Considered a four-star recruit, Abu was ranked 32nd in the ESPN 100 for the class of 2014. On September 7, 2013, Abu committed to NC State University to play college basketball.

==College career==
Abu spent his college career playing for the NC State Wolfpack in the Atlantic Coast Conference (ACC). As a freshman in 2014–2015, Abu averaged 6.4 points and 4.7 rebounds per game. As a sophomore, Abu became the starting power forward for the Wolfpack, where he finished second in scoring for NC State after averaging 12.9 points per game and 8.8 rebounds per game ranking fifth in the ACC for rebounds. As a junior, Abu became the focal point for a young Wolfpack team that featured incoming freshman's Dennis Smith Jr., Ömer Yurtseven, and Markell Johnson. On November 11, 2016, Abu recorded 15 points and 11 rebounds in an 81–79 win against Georgia Southern. On the season, Abu averaged, 11.8 points per game and 7.0 rebounds per game, while shooting 52.9% from the field and 71.1% at the foul line.

==Professional career==
In September 2018, Abu signed for Vrijednosnice Osijek of the Croatian League and Alpe Adria Cup.

In August 2019, Abu signed for Sporting CP, a team of the Portuguese League.
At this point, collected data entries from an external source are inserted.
(** A body that raises, in a session that came up. *)
Lemma with_block_ends_with_stop_witness :
  let body : M (@Process Z) unit :=
    raise (PyException "KeyError" (lit "'price'")) in
  let p1 := snd ((init None ;;; start true 30000 (IpApiResponse 200 None))
                   with_browser) in
  let p2 := snd (body p1) in
  let p3 := snd (with_parser true None (IpApiResponse 200 None) body
                   with_browser) in
  exists k,
    world p3 = after (world p2) (firstn k (teardown (self p2)))
    /\ (teardown (self p2) <> [] -> (1 <= k)%nat)
    /\ launched p3 = launched p2 /\ listing p3 = listing p2
    /\ put p3 = put p2 /\ self p3 = self p2
    /\ (fst (with_parser true None (IpApiResponse 200 None) body
               with_browser) = fst (body p1)
        /\ k = length (teardown (self p2))
        \/ exists k' e,
             fst (with_parser true None (IpApiResponse 200 None) body
                    with_browser) = Raise e
             /\ k = S k'
             /\ close_reply (engine (world p2))
                  (length (log (world p2)) + k') = Raise e).
Proof.
  intros body p1.
  apply (SessionProps.with_block_ends_with_stop true None (IpApiResponse 200 None) body
           with_browser p1).
  vm_compute. reflexivity.
Defined.

(** [search] without [--query]. *)
Lemma main_rejects_missing_argument_witness :
  main (search_args None) (IpApiResponse 200 None) with_browser
  = (Raise usage_error, with_browser).
Proof.
  apply (SessionProps.main_rejects_missing_argument (search_args None)
           (IpApiResponse 200 None) with_browser).
  intros Hv. discriminate Hv.
Defined.

(** A search for a query with a lone surrogate. *)
Lemma main_command_failure_witness :
  let args := search_args (Some [102%N; 56320%N]) in
  let reply := IpApiResponse 200 None in
  let p1 := snd ((init (seed args)
                  ;;; start (negb (no_headless args)) 30000 reply)
                   with_browser) in
  let p2 := snd (run_command args p1) in
  let p3 := snd (main args reply with_browser) in
  put p3 = put with_browser
  /\ exists k,
       world p3 = after (world p2) (firstn k (teardown (self p1)))
       /\ (teardown (self p1) <> [] -> (1 <= k)%nat)
       /\ (fst (main args reply with_browser)
           = Raise (PyException "UnicodeEncodeError"
                      (lit "surrogates not allowed"))
           /\ k = length (teardown (self p1))
           \/ exists k' e',
                fst (main args reply with_browser) = Raise e'
                /\ k = S k'
                /\ close_reply (engine (world p2))
                     (length (log (world p2)) + k') = Raise e').
Proof.
  intros args reply p1.
  apply (SessionProps.main_command_failure args reply with_browser p1
           (PyException "UnicodeEncodeError"
              (lit "surrogates not allowed"))).
  - reflexivity.
  - vm_compute. reflexivity.
  - vm_compute. reflexivity.
Defined.

(** A search on the page as Playwright has it: the error record is
    printed, and saved to the default file. *)
Lemma main_prints_then_saves_witness :
  let args := search_args (Some (lit "futbolki")) in
  let reply := IpApiResponse 200 None in
  let result :=
    Many [[("error"%string,
            PStr (Listing.not_found_prefix
                  ++ exn_str
                       (PyException "AttributeError"
                          (lit "'Page' object has no attribute 'query_selectors_all'"))))]] in
  exists outs,
    put (snd (main args reply with_browser))
    = put with_browser ++ OPrint result :: outs
    /\ (missing (output args) = false ->
        outs = [OSave (Given (given (output args))) result])
    /\ (missing (output args) = true ->
        match mkdir_reply (files with_browser)
                (length (put with_browser) + 1) with
        | Val _ =>
            outs = [OMkdir;
                    OSave (Default (command_name (command args)
                                    ++ lit "_result.json")) result]
        | Raise _ => outs = [OMkdir]
        end).
Proof.
  intros args reply result.
  apply (SessionProps.main_prints_then_saves args reply with_browser
           (snd ((init (seed args)
                  ;;; start (negb (no_headless args)) 30000 reply)
                   with_browser))
           (snd (run_command args
                   (snd ((init (seed args)
                          ;;; start (negb (no_headless args)) 30000 reply)
                           with_browser))))).
  - reflexivity.
  - vm_compute. reflexivity.
  - vm_compute. reflexivity.
Defined.

End SessionRuns.
Lemma add_image_noise_keeps (noise offset : T) (i : ImageInfo T)
    (totals : Totals T) (g : Rng) :
  same_but_coordinates i (fst (fst (add_image_noise noise offset i totals g))).
Proof.
  unfold add_image_noise, same_but_coordinates.
  destruct (bool_decide (category i = "train")).
  - pose proof (randn2_length (table_size (info_target i)) g) as L1.
    destruct (randn2 (table_size (info_target i)) g) as [r1 g1].
    pose proof (randn2_length (table_size (info_target i)) g1) as L2.
    destruct (randn2 (table_size (info_target i)) g1) as [r2 g2].
    simpl in *. repeat split.
    unfold box_point_form, box_extents, table_size in *.
    rewrite length_map, !length_zip_with, length_fmap, length_map. lia.
  - simpl. repeat split.
    unfold box_point_form, box_extents.
    rewrite length_map, length_fmap, length_map. reflexivity.
Qed.

Lemma add_noise_items_keeps (noise offset : T) (items : list (string * ImageInfo T))
    (totals : Totals T) (g : Rng) :
  Forall2 (fun x y => fst x = fst y /\ same_but_coordinates (snd x) (snd y))
          items (fst (fst (add_noise_items noise offset items totals g))).
Proof.
  revert totals g. induction items as [|[k i] rest IH]; intros totals g; simpl.
  - constructor.
  - pose proof (add_image_noise_keeps noise offset i totals g) as Hi.
    destruct (add_image_noise noise offset i totals g) as [[i' totals1] g1].
    specialize (IH totals1 g1).
    destruct (add_noise_items noise offset rest totals1 g1) as [[rest' totals2] g2].
    simpl in *. constructor; [split; [reflexivity | exact Hi] | exact IH].
Qed.
(** * SpotifyStreamsML: a shallow embedding of the stream-prediction notebook

    The program is one straight-line script, [spotifystreamsmlmodels.py].
    Each stage of the script is embedded as a function over the data it
    handles, in the order of the script:

    - data cleaning (lines 72-75): [drop_duplicates], [fillna];
    - feature engineering (lines 85-97): [to_datetime], the [.str] accessor,
      [astype], [to_numeric], [dropna];
    - anomaly detection (lines 118-128): [IsolationForest_fit_predict];
    - model creation (lines 195-294): [train_test_split], [StandardScaler],
      the three regressors and their metrics;
    - model comparison (lines 321-326): [cross_val_score], [xgb_cv].

    The library routines the script calls (pandas, scikit-learn, xgboost) are
    embedded by what they compute.  Learners and random number generators are
    taken as parameters.  A float64 cell value is held as the exact rational
    it denotes, and text is read as the nearest double.  Feature matrices
    and metrics are exact reals: the rounding of float64 arithmetic is not
    part of the model, and the properties stated of them are those that do
    not depend on it. *)

From Stdlib Require Import ZArith QArith Reals Lra Lia.
From Stdlib Require Import Ascii String.
From stdpp Require Import base decidable option list sorting strings gmap.
(** Less than a slot length elapsed: only [main_g_CurrMicros_u64] is
    written. *)
Lemma Handle_idle clk g :
  elapsed (at_poll clk) g < slot_len ->
  Handle clk g = Done tt (idle_state clk g).
Proof.
  unfold elapsed. intros Hlt. unfold main_f_Handle_v. run_m. simpl.
  destruct (slot_len <=? _) eqn:E; [lia | reflexivity].
Qed.

(** A slot length elapsed and the task index inside the buffer. *)
Lemma Handle_fire clk g r :
  slot_len <= elapsed (at_poll clk) g ->
  0 <= main_g_CurrTaskIndex_u16 g ->
  main_g_RuntimeMeas_s g !! Z.to_nat (main_g_CurrTaskIndex_u16 g) = Some r ->
  Handle clk g = Done tt (fired_state count clk r g).
Proof.
  unfold elapsed. intros Hge Hi Hr.
  assert (Hlt : (Z.to_nat (main_g_CurrTaskIndex_u16 g)
                 < length (main_g_RuntimeMeas_s g))%nat)
    by (eapply lookup_lt_Some; eassumption).
  unfold main_f_Handle_v, main_f_StartRTM_v, main_f_StopRTM_v.
  run_m. simpl.
  destruct (slot_len <=? _) eqn:E; [|lia].
  erewrite rtm_modify_slot; [| exact Hi | exact Hr].
  unfold set_slot; simpl.
  erewrite main_f_HandleRTMStats_v_some;
    [| exact Hi | simpl; apply list_lookup_insert_eq; exact Hlt].
  unfold fired_state, next_index, set_slot; simpl.
  rewrite list_insert_insert_eq.
  destruct (count <=? _); reflexivity.
Qed.

(** A slot length elapsed and the task index outside the buffer. *)
Lemma Handle_fire_outside clk g :
  slot_len <= elapsed (at_poll clk) g ->
  main_g_RuntimeMeas_s g !! Z.to_nat (main_g_CurrTaskIndex_u16 g) = None ->
  Handle clk g = Fault.
Proof.
  unfold elapsed. intros Hge Hr.
  unfold main_f_Handle_v, main_f_StartRTM_v, main_f_StopRTM_v.
  run_m. simpl.
  destruct (slot_len <=? _) eqn:E; [|lia].
  now rewrite rtm_modify_none.
Qed.

End HandleEquations.

(** ** Equations of [main_f_Init_v] *)

Lemma u16_small x : 0 <= x <= 65535 -> u16 x = x.
Proof. intros H. apply wrap_id. unfold Word.fits. lia. Qed.

Lemma with_RuntimeMeas_same g : with_RuntimeMeas (main_g_RuntimeMeas_s g) g = g.
Proof. now destruct g. Qed.

Section InitEquations.

Variable count : Z.
Hypothesis count_u16 : 0 <= count <= 65535.

(** From the counter at [i], with [k] records left, the loop zeroes the
    records [i .. count-1] and stops, if it has fuel for [k] rounds. *)
Lemma init_loop_zeroes (k : nat) :
  forall (i : Z) (g : Globals) (fuel : nat),
    0 <= i -> i + Z.of_nat k = count -> buffer_ok count g ->
    (k <= fuel)%nat ->
    init_loop count fuel i g
    = Done tt (with_RuntimeMeas
                 (take (Z.to_nat i) (main_g_RuntimeMeas_s g)
                  ++ replicate k zero_record) g).
Proof.
  unfold buffer_ok.
  induction k as [|k IH]; intros i g fuel Hi Hk Hbuf Hfuel.
  - assert (i = count) by lia; subst i.
    destruct fuel; simpl; rewrite Z.ltb_irrefl; cbv [mret M_ret];
      rewrite app_nil_r, take_ge by lia;
      now rewrite with_RuntimeMeas_same.
  - destruct fuel as [|fuel]; [lia|]. simpl.
    destruct (i <? count) eqn:E; [|lia].
    destruct (lookup_lt_is_Some_2 (main_g_RuntimeMeas_s g) (Z.to_nat i))
      as [r Hr]; [lia|].
    assert (Hlt : (Z.to_nat i < length (main_g_RuntimeMeas_s g))%nat) by lia.
    cbv [mbind M_bind].
    rewrite (rtm_modify_slot i _ g r) by assumption.
    rewrite rtm_modify_set_slot by assumption.
    rewrite rtm_modify_set_slot by assumption.
    rewrite u16_small by lia.
    rewrite IH; [| lia | lia | simpl; rewrite length_insert; lia | lia].
    unfold with_RuntimeMeas, set_slot; simpl. do 2 f_equal.
    replace (Z.to_nat (i + 1)) with (S (Z.to_nat i)) by lia.
    erewrite take_S_r by (apply list_lookup_insert_eq; exact Hlt).
    rewrite take_insert_ge by lia.
    now rewrite <- app_assoc.
Qed.

(** [main_f_Init_v] returns, with the buffer zeroed and the three
    collaborators initialised in order. *)
Lemma main_f_Init_v_boot (buf : list main_g_RuntimeMeasTyp_t) (fuel : nat) :
  Z.of_nat (length buf) = count ->
  (Z.to_nat count <= fuel)%nat ->
  main_f_Init_v count fuel (boot buf) = Done tt (initialized count).
Proof.
  intros Hlen Hfuel. unfold main_f_Init_v. cbv [mbind M_bind].
  rewrite (init_loop_zeroes (Z.to_nat count)); [| lia | lia | exact Hlen | lia].
  reflexivity.
Qed.

End InitEquations.

(** ** The runtime measurement ledger *)

Lemma record_step_fields d r :
  currentCycle_u32 (record_step d r) = d /\
  maxCycle_u32 (record_step d r) = Z.max (maxCycle_u32 r) d /\
  minCycle_u32 (record_step d r) <= d.
Proof.
  destruct r as [c mn mx]. unfold record_step; simpl.
  destruct (mx <? d) eqn:Emax; simpl;
    destruct (d <? mn) eqn:Emin; simpl;
    try rewrite Z.eqb_refl; simpl;
    try (destruct (mn =? 0) eqn:Ez; simpl);
    try (destruct (d =? 0) eqn:Ed; simpl);
    repeat split; lia.
Qed.

Lemma is_max_snoc m ds d :
  is_max m ds -> is_max (Z.max m d) (ds ++ [d]).
Proof.
  intros [Hin Hall]. split.
  - apply in_or_app. destruct (Z.max_spec m d) as [[_ ->]|[_ ->]].
    + right. now left.
    + now left.
  - rewrite Forall_app. split.
    + eapply Forall_impl; [exact Hall|]. intros x Hx. simpl in Hx. lia.
    + constructor; [lia | constructor].
Qed.

(** A record operation keeps the promise of the ledger. *)
Lemma record_step_tracked ds d r :
  0 <= d -> tracked ds r -> tracked (ds ++ [d]) (record_step d r).
Proof.
  intros Hd (Hord & Hnil & Hmax).
  destruct (record_step_fields d r) as (Hc & Hm & Hn).
  split; [| split].
  - rewrite Hc, Hm. lia.
  - intros Habs. now destruct ds.
  - intros _. rewrite Hm. destruct ds as [|d0 ds'].
    + rewrite (Hnil eq_refl). simpl. rewrite Z.max_r by assumption.
      split; [now left | constructor; [lia | constructor]].
    + apply is_max_snoc. now apply Hmax.
Qed.

(** C4: a record operation on a slot whose [minCycle_u32] is 0 leaves
    [minCycle_u32] equal to the recorded duration [d], whatever [d] is
    (0 included) and whatever the other two fields hold. *)
Theorem record_replaces_zero_min (index d : Z) (g : Globals)
    (r : main_g_RuntimeMeasTyp_t) :
  0 <= index ->
  main_g_RuntimeMeas_s g !! Z.to_nat index = Some r ->
  minCycle_u32 r = 0 ->
  exists g' r',
    rtm_record index d g = Done tt g' /\
    main_g_RuntimeMeas_s g' !! Z.to_nat index = Some r' /\
    minCycle_u32 r' = d.
Proof.
  intros Hi Hr Hmin.
  exists (set_slot (Z.to_nat index) (record_step d r) g), (record_step d r).
  split; [now apply rtm_record_some | split].
  - simpl. apply list_lookup_insert_eq. eapply lookup_lt_Some; eassumption.
  - destruct r as [c mn mx]. simpl in Hmin. subst mn.
    unfold record_step; simpl.
    destruct (mx <? d); simpl; destruct (d <? 0) eqn:E; simpl;
      try rewrite Z.eqb_refl; simpl; try reflexivity.
    all: destruct (d =? 0); reflexivity.
Qed.

(** The ledger invariant, from any buffer whose slots are tracked for
    histories [h]. *)
Lemma run_records_tracked (ops : list (Z * Z)) :
  forall (g : Globals) (h : Z -> list Z),
    ops_ok g ops ->
    (forall slot r, 0 <= slot ->
       main_g_RuntimeMeas_s g !! Z.to_nat slot = Some r -> tracked (h slot) r) ->
    exists g',
      run_records ops g = Done tt g' /\
      length (main_g_RuntimeMeas_s g') = length (main_g_RuntimeMeas_s g) /\
      forall slot r, 0 <= slot ->
        main_g_RuntimeMeas_s g' !! Z.to_nat slot = Some r ->
        tracked (h slot ++ durations_of slot ops) r.
Proof.
  unfold ops_ok.
  induction ops as [|[index d] rest IH]; intros g h Hops Hinv.
  - exists g. split; [reflexivity | split; [reflexivity|]].
    intros slot r Hs Hr. simpl. rewrite app_nil_r. now apply Hinv.
  - inversion Hops as [|op ops' [Hidx Hd] Hrest]; subst. simpl in Hidx, Hd.
    destruct (lookup_lt_is_Some_2 (main_g_RuntimeMeas_s g) (Z.to_nat index))
      as [r0 Hr0]; [lia|].
    simpl. cbv [mbind M_bind].
    rewrite (rtm_record_some index d g r0) by (lia || assumption).
    set (g1 := set_slot (Z.to_nat index) (record_step d r0) g).
    assert (Hlen1 : length (main_g_RuntimeMeas_s g1)
                    = length (main_g_RuntimeMeas_s g))
      by (unfold g1; simpl; apply length_insert).
    destruct (IH g1 (fun slot => if index =? slot then h slot ++ [d] else h slot))
      as (g' & Hrun & Hlen & Hfin).
    + rewrite Hlen1. exact Hrest.
    + intros slot r Hs Hr. unfold g1 in Hr; simpl in Hr.
      destruct (index =? slot) eqn:E.
      * apply Z.eqb_eq in E; subst slot.
        rewrite list_lookup_insert_eq in Hr by lia.
        injection Hr as <-. apply record_step_tracked.
        -- unfold Word.fits in Hd. lia.
        -- now apply Hinv.
      * apply Z.eqb_neq in E.
        rewrite list_lookup_insert_ne in Hr by lia. now apply Hinv.
    + exists g'. split; [exact Hrun | split; [congruence|]].
      intros slot r Hs Hr. specialize (Hfin slot r Hs Hr). simpl in Hfin.
      destruct (index =? slot); [| exact Hfin].
      now rewrite <- app_assoc in Hfin.
Qed.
He averaged 13 points and 7 rebounds per game.

On October 1, 2020, Abu signed with Lokman Hekim Fethiye Belediyespor of the Turkish Basketbol Süper Ligi.

He began the 2021–22 season with the Changwon LG Sakers of the Korean Basketball League, averaging 5.1 points and 3.1 rebounds per game. On February 16, 2022, Abu signed with s.Oliver Wuerzburg of the Basketball Bundesliga.

On July 3, 2022, he has signed with Hapoel Galil Elyon of the Israeli Premier League.

On August 2, 2024, he signed with Twarde Pierniki Toruń of the Polish Basketball League (PLK).

On January 6, 2026, he signed with Kipaş İstaklal Basketbol of the Türkiye Basketbol Ligi (TBL).

==Personal life==
Abu is a devout Muslim and prays multiple times a day.